> _What you are asked to do_
Output, word for word, every line from the start of the listing down to and including the line that contains "(match q with"; include nothing else.
━━ Information provided
(** The descent that meets a node comparing equal deletes the new node and
    then stores into it. *)
Lemma insert_at_hits (balance : addr → M T addr) v t : ∀ fuel h rt sz x nx,
  repr h t → x ∉ addrs t → h !! x = Some nx → data nx = v →
  (depth t ≤ fuel)%nat → hits compare v t →
  insert_at compare balance fuel (root_of t) x (mk_state h rt sz) = None.
Proof.
  induction t as [|a n l IHl r IHr]; intros fuel h rt sz x nx R Hx Hhx Hd Hfuel Hh;
    [done|].
  destruct fuel as [|fuel]; [simpl in Hfuel; lia|]. simpl in Hfuel.
  destruct R as (Ha & Hl & Hr & Rl & Rr). simpl in Hx, Hh.
  assert (a ≠ x ∧ (x ∉ addrs l) ∧ (x ∉ addrs r)) as (Hax & Hxl & Hxr)
    by (clear -Hx; set_solver).
  set (n1 := mk_node (data nx) (Some a) (left nx) (right nx) (height nx)).
  set (h1 := <[x := n1]> h).
  assert (h1 !! a = Some n) as Ha1 by (unfold h1; by rewrite lookup_insert_ne).
  assert (∀ q, ∃ hx nx',
            (match q with Some _ => set_parent x q | None => ret tt end)
              (mk_state h1 rt sz) = Some (tt, mk_state hx rt sz) ∧
            hx !! x = Some nx' ∧ data nx' = v ∧
            (∀ b, b ≠ x → hx !! b = h !! b)) as Hre.
  { intros [b|].
    - eexists _, _. split_and!.
      + apply set_parent_Some, lookup_insert_eq.
      + apply lookup_insert_eq.
      + done.
      + intros b' Hb'. unfold h1. by rewrite !lookup_insert_ne.
    - exists h1, n1. split_and!; [done|apply lookup_insert_eq|done|].
      intros b' Hb'. unfold h1. by rewrite lookup_insert_ne. }
  simpl.
  eapply bind_Some; [by apply load_Some|].
  eapply bind_Some; [by apply load_Some|].
  rewrite Hd.
  destruct (Z.eqb_spec (compare (data n) v) 0) as [E0|N0].
  { eapply bind_Some.
    { eapply bind_Some; [reflexivity|]. by apply (free_Some _ _ _ _ nx). }
    apply bind_None. apply store_deleted, lookup_delete_eq. }
  eapply bind_Some; [reflexivity|].
  eapply bind_Some; [by apply set_parent_Some|]. fold n1 h1.
  destruct (Z.gtb_spec (compare (data n) v) 0) as [Hgt|Hle].
  - apply bind_None.
    destruct (Hre (left n)) as (hx & nx' & E2 & Hxx & Dx & Fx).
    eapply bind_Some; [by apply get_left_Some|].
    eapply bind_Some; [exact E2|].
    eapply bind_Some.
    { apply get_left_Some. rewrite Fx by done. exact Ha. }
    rewrite Hl. apply bind_None.
    apply (IHl fuel hx rt sz x nx'); try done; [|lia].
    apply (repr_frame h); [done|]. intros b Hb. apply Fx. by intros ->.
  - assert (compare (data n) v < 0) as Hlt by lia.
    eapply bind_Some; [reflexivity|].
    destruct (Z.ltb_spec (compare (data n) v) 0) as [_|?]; [|lia].
    apply bind_None.
    destruct (Hre (right n)) as (hx & nx' & E2 & Hxx & Dx & Fx).
    eapply bind_Some; [by apply get_right_Some|].
    eapply bind_Some; [exact E2|].
    eapply bind_Some.
    { apply get_right_Some. rewrite Fx by done. exact Ha. }
    rewrite Hr. apply bind_None.
    apply (IHr fuel hx rt sz x nx'); try done; [|lia].
    apply (repr_frame h); [done|]. intros b Hb. apply Fx. by intros ->.
Qed.

Lemma tree_insert_hits c s t v :
  is_tree s t → hits compare v t →
  tree_insert c compare v s = None.
Proof.
  intros IT Hh. pose proof IT as (Hrt & R & ND).
  destruct s as [h rt sz]. simpl in Hrt, R. subst rt.
  set (x := fresh (dom h)).
  set (nx := mk_node v None None None 1).
  set (h0 := <[x := nx]> h).
  pose proof (fresh_not_in _ _ R) as Hx. fold x in Hx.
  assert (repr h0 t) as R0 by (by apply repr_insert_ne).
  assert (is_tree (mk_state h0 (root_of t) sz) t) as IT0 by done.
  pose proof (depth_in_budget _ _ IT0) as Hfuel.
  unfold tree_insert, binary_tree.insert.
  eapply bind_Some; [reflexivity|]. fold x nx h0.
  unfold binary_tree.insert_node.
  eapply bind_Some; [reflexivity|].
  eapply bind_Some; [reflexivity|]. simpl tree_root.
  apply bind_None.
  apply (insert_at_hits _ v t _ h0 _ _ x nx); try done.
  apply lookup_insert_eq.
Qed.

Lemma hits_or_not v t : hits compare v t ∨ ¬ hits compare v t.
Proof.
  induction t as [|a n l IHl r IHr]; simpl; [right; tauto|].
  destruct (compare (data n) v =? 0); [by left|].
  by destruct (compare (data n) v >? 0).
Qed.

(** X25. On any tree, [insert(v)] for a value whose descent meets a node
    that compares equal does not return: it deletes the node it has made for
    [v] and then stores into that node's [parent], a use after free. *)
Theorem insert_equal_use_after_free c s t v :
  is_tree s t → hits compare v t →
  tree_insert c compare v s = None.
Proof. apply tree_insert_hits. Qed.

End Duplicates.

(** ** Concrete runs *)

Section Cycles.
Context {T : Type}.
Implicit Types (h : gmap addr (node T)).

Lemma traverse_cycle h a b na nb :
  h !! a = Some na → right na = Some b →
  h !! b = Some nb → left nb = Some a →
  ∀ fuel, traverse fuel h (Some a) = None.
Proof.
  intros Ha Hab Hb Hba.
  assert (∀ fuel, traverse fuel h (Some a) = None ∧ traverse fuel h (Some b) = None) as H.
  { induction fuel as [|fuel [IHa IHb]]; [done|]. split; simpl.
    - rewrite Ha, Hab, IHb. by destruct (traverse fuel h (left na)).
    - by rewrite Hb, Hba, IHa. }
  intros fuel. apply H.
Qed.

End Cycles.

(** ** Insertion-only workloads into either class *)

Section InsertionRuns.

Context {T : Type}.
Variable compare : T → T → Z.
Implicit Types (h : gmap addr (node T)) (s : state T) (t : tree T) (c : tree_class).

Lemma hgt_depth t : heights_ok t → hgt t = Z.of_nat (depth t).
Proof.
  induction t as [|a n l IHl r IHr]; simpl; [done|].
  intros (-> & Hl & Hr). rewrite IHl, IHr by done. lia.
Qed.

Lemma hgt_le_length t : heights_ok t → hgt t ≤ Z.of_nat (length (addrs t)).
Proof.
  intros HO. rewrite hgt_depth by done.
  pose proof (depth_le_length t). lia.
Qed.

Lemma length_values t : length (values t) = length (addrs t).
Proof.
  induction t as [|a n l IHl r IHr]; simpl; [done|].
  rewrite !length_app. simpl. lia.
Qed.

Lemma sound_empty c : sound c (@empty T) Leaf.
Proof.
  split_and!; try done.
  - apply is_tree_empty.
  - simpl. intros a [n Hn]. by rewrite lookup_empty in Hn.
Qed.

Lemma insert_step c s t v :
  sound c s t → ¬ hits compare v t →
  Z.of_nat (length (addrs t)) < 2 ^ 63 - 1 →
  ∃ s' t',
    tree_insert c compare v s = Some (tt, s') ∧
    sound c s' t' ∧
    values t' = pins compare v t ∧
    length (addrs t') = S (length (addrs t)) ∧
    (parents_ok None t → c = BinaryTree → parents_ok None t').
Proof.
  intros (IT & HO & A & Hsz & Hgc) Hnh Hlen. pose proof IT as (Hrt & R & ND).
  pose proof (hgt_le_length _ HO) as Hh.
  destruct s as [h rt sz]. simpl in Hrt, R, Hsz, Hgc. subst rt.
  set (x := fresh (dom h)).
  set (nx := mk_node v None None None 1).
  set (h0 := <[x := nx]> h).
  pose proof (fresh_not_in _ _ R) as Hx. fold x in Hx.
  assert (repr h0 t) as R0 by (by apply repr_insert_ne).
  assert (is_tree (mk_state h0 (root_of t) sz) t) as IT0 by done.
  pose proof (depth_in_budget _ _ IT0) as Hfuel.
  destruct (insert_at_spec compare c t _ h0 (root_of t) (wrap64 (sz + 1)) x nx
              R0 ND Hx (lookup_insert_eq _ _ _) ltac:(done) Hnh HO A ltac:(lia) Hfuel)
    as (h' & t' & E & Hne & R' & ND' & HO' & A' & Hg & Sub & Sup & F & V & Hxin & Hlen' & PO).
  exists (mk_state h' (root_of t') (wrap64 (sz + 1))), t'. split_and!.
  - unfold tree_insert, binary_tree.insert.
    eapply bind_Some; [reflexivity|]. fold x nx h0.
    unfold binary_tree.insert_node.
    eapply bind_Some; [reflexivity|].
    eapply bind_Some; [reflexivity|]. simpl tree_root.
    eapply bind_Some; [exact E|]. done.
  - split_and!; try done.
    + intros Hc. by apply A'.
    + simpl. rewrite wrap64_small by lia. lia.
    + simpl. intros b Hb.
      destruct (decide (b = x)) as [->|Hbx]; [done|].
      destruct (decide (b ∈ addrs t)) as [Hin|Hout]; [by apply Sup|].
      rewrite F in Hb by (clear -Hbx Hout; set_solver).
      unfold h0 in Hb. rewrite lookup_insert_ne in Hb by done.
      by apply Hgc in Hb.
  - done.
  - done.
  - intros Hpo Hc. apply (PO Hc); [done|]. done.
Qed.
━━━━
> _Answer for this exercise_
(** The descent that meets a node comparing equal deletes the new node and
    then stores into it. *)
Lemma insert_at_hits (balance : addr → M T addr) v t : ∀ fuel h rt sz x nx,
  repr h t → x ∉ addrs t → h !! x = Some nx → data nx = v →
  (depth t ≤ fuel)%nat → hits compare v t →
  insert_at compare balance fuel (root_of t) x (mk_state h rt sz) = None.
Proof.
  induction t as [|a n l IHl r IHr]; intros fuel h rt sz x nx R Hx Hhx Hd Hfuel Hh;
    [done|].
  destruct fuel as [|fuel]; [simpl in Hfuel; lia|]. simpl in Hfuel.
  destruct R as (Ha & Hl & Hr & Rl & Rr). simpl in Hx, Hh.
  assert (a ≠ x ∧ (x ∉ addrs l) ∧ (x ∉ addrs r)) as (Hax & Hxl & Hxr)
    by (clear -Hx; set_solver).
  set (n1 := mk_node (data nx) (Some a) (left nx) (right nx) (height nx)).
  set (h1 := <[x := n1]> h).
  assert (h1 !! a = Some n) as Ha1 by (unfold h1; by rewrite lookup_insert_ne).
  assert (∀ q, ∃ hx nx',
            (match q with Some _ => set_parent x q | None => ret tt end)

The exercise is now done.